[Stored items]

++++++++

Definition ret {A} (a : A) : M A := fun st => Ok a st.
Definition bind {A B} (c : M A) (k : A -> M B) : M B :=
  fun st =>
    match c st with
    | Ok a st' => k a st'
    | Fault => Fault
    | Aborted msg => Aborted msg
    | OutOfFuel => OutOfFuel
    end.
Definition abort_with {A} (msg : string) : M A := fun _ => Aborted msg.
Definition out_of_fuel {A} : M A := fun _ => OutOfFuel.

Notation "x <- c ;; k" := (bind c (fun x => k))
  (at level 61, c at next level, right associativity).
Notation "c ;;; k" := (bind c (fun _ => k))
  (at level 61, right associativity).

(** An access of [n] bytes at [a] is defined when it lies in the region. *)
Definition valid (a : Z) (n : nat) (st : state) : bool :=
  (heap_base st <=? a) && (a + Z.of_nat n <=? brk st).

Definition load (n : nat) (a : Z) : M Z :=
  fun st =>
    if valid a n st then Ok (rd n (mem st) a) st
    else Fault.

Definition store (n : nat) (a : Z) (v : Z) : M unit :=
  fun st =>
    if valid a n st then Ok tt (set_mem (wr n (mem st) a v) st)
    else Fault.

Definition get_HEAD : M Z := fun st => Ok (HEAD st) st.
Definition put_HEAD (h : Z) : M unit := fun st => Ok tt (set_HEAD h st).

(** Field accesses, for a pointer [p] to a header or a free node. *)
Definition load_size (p : Z) : M Z := load 8 (p + off_size).
Definition load_next (p : Z) : M Z := load 8 (p + off_next).
Definition load_magic (p : Z) : M Z := load 4 (p + off_magic).
Definition store_size (p v : Z) : M unit := store 8 (p + off_size) v.
Definition store_next (p v : Z) : M unit := store 8 (p + off_next) v.
Definition store_magic (p v : Z) : M unit := store 4 (p + off_magic) v.

(** ** The C library calls the allocator makes *)

(** [sbrk(incr)]: moves the break by [incr] and returns the old break, or
    returns [(void * )-1] when the new break would leave
    [heap_base .. heap_limit]. *)
Definition sbrk (incr : Z) : M Z :=
  fun st =>
    let nb := brk st + incr in
    if (heap_base st <=? nb) && (nb <=? heap_limit st)
    then Ok (brk st) (set_brk nb st)
    else Ok (wrap64 (-1)) st.

Definition ranges_overlap (a b : Z) (n : nat) : bool :=
  (0 <? Z.of_nat n) && (a <? b + Z.of_nat n) && (b <? a + Z.of_nat n).

(** [memcpy(dst, src, n)]; overlapping ranges are undefined behaviour. *)
Definition memcpy (dst src : Z) (n : Z) : M unit :=
  fun st =>
    let k := Z.to_nat n in
    if valid dst k st && valid src k st && negb (ranges_overlap dst src k)
    then Ok tt (set_mem (put_bytes (mem st) dst (get_bytes (mem st) src k)) st)
    else Fault.

(** [memset(p, 0, n)]. *)
Definition memset0 (p : Z) (n : Z) : M unit :=
  fun st =>
    let k := Z.to_nat n in
    if valid p k st
    then Ok tt (set_mem (put_bytes (mem st) p (repeat Byte.x00 k)) st)
    else Fault.

(** ** alloc.c *)

(** [void *split(free_block *block, int size)] *)
Definition split (block size : Z) : M Z :=
  bs <- load_size block ;;
  if bs <? wrap64 (size + sizeof_free_block) then ret NULL
  else
    let split_pnt := wrap64 (block + size + sizeof_free_block) in
    let new_block := split_pnt in
    bs' <- load_size block ;;
    store_size new_block (wrap64 (bs' - size - sizeof_free_block)) ;;;
    nx <- load_next block ;;
    store_next new_block nx ;;;
    store_size block (wrap64 size) ;;;
    ret block.

(** [free_block *find_prev(free_block *block)] *)
Fixpoint find_prev_loop (fuel : nat) (block curr : Z) : M Z :=
  match fuel with
  | O => out_of_fuel
  | S f =>
    if curr =? NULL then ret NULL
    else
      sz <- load_size curr ;;
      let next := wrap64 (curr + sz + sizeof_free_block) in
      if next =? block then ret curr
      else
        nx <- load_next curr ;;
        find_prev_loop f block nx
  end.

Definition find_prev (fuel : nat) (block : Z) : M Z :=
  curr <- get_HEAD ;;
  find_prev_loop fuel block curr.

++++++++

Starting with the first line of the entries and ending with the line that has "fun _ => Aborted msg.", copy each line exactly and add nothing.

Definition ret {A} (a : A) : M A := fun st => Ok a st.
Definition bind {A B} (c : M A) (k : A -> M B) : M B :=
  fun st =>
    match c st with
    | Ok a st' => k a st'
    | Fault => Fault
    | Aborted msg => Aborted msg
    | OutOfFuel => OutOfFuel
    end.
Definition abort_with {A} (msg : string) : M A := fun _ => Aborted msg.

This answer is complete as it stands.